(* ===== verification/ContextContent.v ===== *)
(** * What a context holds, without ids, nodes or sharing

    [content] is a tree of directories and values.  [raw], [put] and [del] are the
    reference meanings of descending, setting and deleting a path, from the root
    down; [rebuild] goes from the changed end up to the root as the code does, and
    is shown to agree.  [content_hash] is the hash of a content as a function of
    the content alone. *)

From Stdlib Require Import ZArith Lia List Bool Ascii String.
From stdpp Require Import base option list numbers strings gmap sorting.
From S2P Require Import Prelude Spsc Types ContextStore ContextHash OrdMapFacts.

Set Warnings "-register-all".

(** ** Contents *)
Inductive content : Type :=
| CBlob (v : bytes)
| CDir (l : list (string * content)).

Definition kind_of (c : content) : NodeKind :=
  match c with CBlob _ => Leaf | CDir _ => NonLeaf end.

Section ContentInd.
Context (P : content -> Prop).
Context (Hblob : forall v, P (CBlob v)).
Context (Hdir : forall l, Forall (fun kc => P kc.2) l -> P (CDir l)).

Fixpoint content_ind' (c : content) : P c :=
  match c with
  | CBlob v => Hblob v
  | CDir l =>
      Hdir l ((fix go (l : list (string * content)) : Forall (fun kc => P kc.2) l :=
        match l with
        | [] => List.Forall_nil _
        | kc :: l => List.Forall_cons _ kc l (content_ind' kc.2) (go l)
        end) l)
  end.
End ContentInd.

(** ** Lists of names in step *)
Section Pairwise.
Context {C X : Type} (P : C -> X -> Prop).

Fixpoint pairwise (l : list (string * C)) (xs : list (string * X)) : Prop :=
  match l, xs with
  | [], [] => True
  | (k, c) :: l, (k', x) :: xs => k = k' /\ P c x /\ pairwise l xs
  | _, _ => False
  end.

Lemma pairwise_get k l : forall xs, pairwise l xs ->
  match hm_get k l, hm_get k xs with
  | Some c, Some x => P c x
  | None, None => True
  | _, _ => False
  end.
Proof.
  induction l as [|[k1 c] l IH]; intros [|[k2 x] xs]; cbn; try done.
  intros (-> & Hc & Hl). case_decide; [done|]. by apply IH.
Qed.

Lemma pairwise_names l : forall xs, pairwise l xs -> l.*1 = xs.*1.
Proof.
  induction l as [|[k1 c] l IH]; intros [|[k2 x] xs]; cbn; try done.
  intros (-> & _ & Hl). f_equal. by apply IH.
Qed.

Lemma pairwise_length l xs : pairwise l xs -> zlen l = zlen xs.
Proof.
  intros Hp%pairwise_names. unfold zlen. by rewrite <- (length_fmap fst l), Hp, length_fmap.
Qed.

Lemma pairwise_insert k c x l : forall xs, P c x -> pairwise l xs ->
  pairwise (sl_insert k c l) (sl_insert k x xs).
Proof.
  induction l as [|[k1 c1] l IH]; intros [|[k2 x2] xs] Hc; cbn; try done.
  intros (-> & Hx & Hl). destruct (String.compare k k2); cbn; repeat split; auto.
Qed.

(** Filters by the names alone. *)
Lemma pairwise_filter (p : string * C -> Prop) (q : string * X -> Prop)
  `{!forall x, Decision (p x)} `{!forall x, Decision (q x)} l :
  (forall k c x, p (k, c) <-> q (k, x)) -> forall xs, pairwise l xs ->
  pairwise (filter p l) (filter q xs).
Proof.
  intros Hpq. induction l as [|[k1 c1] l IH]; intros [|[k2 x2] xs]; try done.
  intros (-> & Hc & Hl). rewrite !filter_cons. pose proof (Hpq k2 c1 x2).
  destruct (decide (p (k2, c1))), (decide (q (k2, x2))); cbn; tauto || auto.
Qed.

Lemma pairwise_in l : forall xs x, pairwise l xs -> x ∈ xs.*2 -> exists c, c ∈ l.*2 /\ P c x.
Proof.
  induction l as [|[k1 c1] l IH]; intros [|[k2 x2] xs] x; cbn; try done.
  { intros _ ?%not_elem_of_nil. done. }
  intros (_ & H1 & Hl) [->|Hx]%elem_of_cons; [exists c1; split; [apply list_elem_of_here|done]|].
  destruct (IH _ _ Hl Hx) as (c & Hc & HP). exists c. split; [by apply list_elem_of_further|done].
Qed.
End Pairwise.

Lemma pairwise_impl {C X} (P Q : C -> X -> Prop) l : forall xs,
  Forall (fun kc => forall x, P kc.2 x -> Q kc.2 x) l -> pairwise P l xs -> pairwise Q l xs.
Proof.
  induction l as [|[k1 c1] l IH]; intros [|[k2 x2] xs] Hf; cbn; try done.
  apply Forall_cons in Hf as [H1 Hf]. intros (-> & Hc & Hl). auto.
Qed.

Lemma pairwise_det {C X} (P : C -> X -> Prop) l : forall l' xs,
  Forall (fun kc => forall c' x, P kc.2 x -> P c' x -> kc.2 = c') l ->
  pairwise P l xs -> pairwise P l' xs -> l = l'.
Proof.
  induction l as [|[k1 c1] l IH]; intros [|[k' c'] l'] [|[k2 x2] xs] Hf; cbn; try done.
  apply Forall_cons in Hf as [H1 Hf]. intros (-> & Hc & Hl) (-> & Hc' & Hl').
  f_equal; [|by apply (IH _ xs)]. f_equal. by apply (H1 _ x2).
Qed.

(** ** The hash of a content *)
Section ContentHash.
Context `{Blake2Crate, Leb128Crate} (pfuel : nat).

(** A name with the kind and the hash of what it names. *)
Abbreviation hashed := (string * (NodeKind * EntryHash))%type.

Definition short_bytes (e : hashed) : bytes :=
  encode_irmin_node_kind e.2.1 ++ leb128 (zlen (name_bytes e.1)) ++ name_bytes e.1 ++
  u64_bytes ENTRY_HASH_LEN ++ e.2.2.
Definition long_bytes (e : hashed) : bytes :=
  leb128 (zlen (name_bytes e.1)) ++ name_bytes e.1 ++
  [match e.2.1 with Leaf => 1 | NonLeaf => 0 end] ++ e.2.2.

Inductive inode : Type :=
| IEmpty
| IValue (es : list hashed)
| INode (depth children : Z) (pointers : list (Z * EntryHash)).

Definition inode_hash (i : inode) : option EntryHash :=
  match i with
  | IEmpty => None
  | IValue es => Some (blake2b ([0] ++ [zlen es mod 256] ++ concat (long_bytes <$> es)))
  | INode depth children ps =>
      Some (blake2b ([1] ++ leb128 depth ++ leb128 children ++ [zlen ps mod 256] ++
                     concat ((fun p => p.1 :: p.2) <$> ps)))
  end.

Section Pointers.
Context (partition : list hashed -> option inode) (depth : Z) (es : list hashed).
Fixpoint content_pointers (ixs : list Z) : option (list (Z * EntryHash)) :=
  match ixs with
  | [] => Some []
  | i :: ixs =>
      ti ← partition (filter (fun e => index depth e.1 = i) es);
      match ti with
      | IEmpty => content_pointers ixs
      | non_empty =>
          h ← inode_hash non_empty;
          ps ← content_pointers ixs;
          Some ((i, h) :: ps)
      end
  end.
End Pointers.

Fixpoint content_partition (fuel : nat) (depth : Z) (es : list hashed) : option inode :=
  match es with
  | [] => Some IEmpty
  | _ =>
      if zlen es <=? 32 then Some (IValue es)
      else match fuel with
           | O => None
           | S fuel =>
               ps ← content_pointers (content_partition fuel (depth + 1)) depth es indices;
               Some (INode depth (zlen es) ps)
           end
  end.

Definition dir_hash (es : list hashed) : option EntryHash :=
  if 256 <? zlen es then i ← content_partition pfuel 0 es; inode_hash i
  else Some (blake2b (u64_bytes (zlen es) ++ concat (short_bytes <$> es))).

(** [None]: the partition of a large directory does not end within [pfuel]. *)
Fixpoint content_hash (c : content) : option EntryHash :=
  match c with
  | CBlob v => Some (blake2b (u64_bytes (zlen v) ++ v))
  | CDir l =>
      es ← (fix go (l : list (string * content)) : option (list hashed) :=
              match l with
              | [] => Some []
              | (k, c) :: l =>
                  h ← content_hash c; es ← go l; Some ((k, (kind_of c, h)) :: es)
              end) l;
      dir_hash es
  end.

Fixpoint hashed_entries (l : list (string * content)) : option (list hashed) :=
  match l with
  | [] => Some []
  | (k, c) :: l => h ← content_hash c; es ← hashed_entries l; Some ((k, (kind_of c, h)) :: es)
  end.

Lemma content_hash_dir l : content_hash (CDir l) = (es ← hashed_entries l; dir_hash es).
Proof.
  cbn. set (go := (fix go (l : list (string * content)) : option (list hashed) := _)).
  enough (go l = hashed_entries l) as -> by done. induction l as [|[k c] l IH]; [done|].
  cbn. by rewrite IH.
Qed.
End ContentHash.


(** ** Paths *)
Abbreviation dir := (list (string * content)).

(** The directory at a path; nothing, or a value, counts as an empty one. *)
Fixpoint raw (l : dir) (key : list string) : dir :=
  match key with
  | [] => l
  | k :: key => match hm_get k l with Some (CDir l') => raw l' key | _ => [] end
  end.
Definition sub (l : dir) (k : string) : dir := raw l [k].

Fixpoint put (l : dir) (k : string) (key : list string) (c : content) : dir :=
  match key with
  | [] => sl_insert k c l
  | k' :: key => sl_insert k (CDir (put (sub l k) k' key c)) l
  end.

(** A directory that becomes empty goes as well. *)
Fixpoint del (l : dir) (k : string) (key : list string) : dir :=
  match key with
  | [] => sl_remove k l
  | k' :: key =>
      match del (sub l k) k' key with
      | [] => sl_remove k l
      | d => sl_insert k (CDir d) l
      end
  end.

Definition change (k : string) (x : option content) (l : dir) : dir :=
  match x with None => sl_remove k l | Some c => sl_insert k c l end.
Definition as_dir (d : dir) : option content := match d with [] => None | _ => Some (CDir d) end.

(** From the last fragment to the first. *)
Fixpoint rebuild (l : dir) (rkey : list string) (x : option content) : option content :=
  match rkey with
  | [] => x
  | last :: rpath => rebuild l rpath (as_dir (change last x (raw l (rev rpath))))
  end.

Lemma raw_nil key : raw [] key = [].
Proof. by destruct key. Qed.
Lemma raw_cons l k key : raw l (k :: key) = raw (sub l k) key.
Proof. unfold sub. cbn. destruct (hm_get k l) as [[v|l']|]; try by rewrite raw_nil. done. Qed.

Lemma rebuild_first l k x rkey :
  rebuild l (rkey ++ [k]) x = as_dir (change k (rebuild (sub l k) rkey x) l).
Proof.
  revert x. induction rkey as [|last rpath IH]; intros x; [done|].
  cbn [app rebuild]. by rewrite IH, rev_unit, raw_cons.
Qed.

Lemma sl_insert_not_nil {V} k (v : V) l : sl_insert k v l <> [].
Proof. destruct l as [|[k' v'] l]; [done|]. cbn. by destruct (String.compare k k'). Qed.

Lemma rev_cons' {A} (x : A) l : rev (x :: l) = rev l ++ [x].
Proof. done. Qed.

Lemma rebuild_put l k key c : rebuild l (rev (k :: key)) (Some c) = Some (CDir (put l k key c)).
Proof.
  revert l k. induction key as [|k' key IH]; intros l k; rewrite rev_cons', rebuild_first.
  - cbn. pose proof (sl_insert_not_nil k c l). by destruct (sl_insert k c l).
  - rewrite IH. cbn. set (d := CDir _). pose proof (sl_insert_not_nil k d l). by destruct (sl_insert k d l).
Qed.

Lemma rebuild_del l k key : rebuild l (rev (k :: key)) None = as_dir (del l k key).
Proof.
  revert l k. induction key as [|k' key IH]; intros l k; rewrite rev_cons', rebuild_first; [done|].
  rewrite IH. cbn [del]. by destruct (del (sub l k) k' key).
Qed.

(** *** Nesting *)
Fixpoint depth (c : content) : nat :=
  match c with
  | CBlob _ => 0
  | CDir l => S ((fix go (l : dir) : nat := match l with [] => 0 | (_, c) :: l => depth c `max` go l end) l)
  end%nat.
Fixpoint depths (l : dir) : nat := match l with [] => 0 | (_, c) :: l => depth c `max` depths l end%nat.
Lemma depth_dir l : depth (CDir l) = S (depths l).
Proof. done. Qed.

TASK GOAL:
From the first line of the data through the line with "Context (Hblob : forall v, P (CBlob v)).", quote each line exactly and add nothing else.

THE COMPLETED TASK:
(* ===== verification/ContextContent.v ===== *)
(** * What a context holds, without ids, nodes or sharing

    [content] is a tree of directories and values.  [raw], [put] and [del] are the
    reference meanings of descending, setting and deleting a path, from the root
    down; [rebuild] goes from the changed end up to the root as the code does, and
    is shown to agree.  [content_hash] is the hash of a content as a function of
    the content alone. *)

From Stdlib Require Import ZArith Lia List Bool Ascii String.
From stdpp Require Import base option list numbers strings gmap sorting.
From S2P Require Import Prelude Spsc Types ContextStore ContextHash OrdMapFacts.

Set Warnings "-register-all".

(** ** Contents *)
Inductive content : Type :=
| CBlob (v : bytes)
| CDir (l : list (string * content)).

Definition kind_of (c : content) : NodeKind :=
  match c with CBlob _ => Leaf | CDir _ => NonLeaf end.

Section ContentInd.
Context (P : content -> Prop).
Context (Hblob : forall v, P (CBlob v)).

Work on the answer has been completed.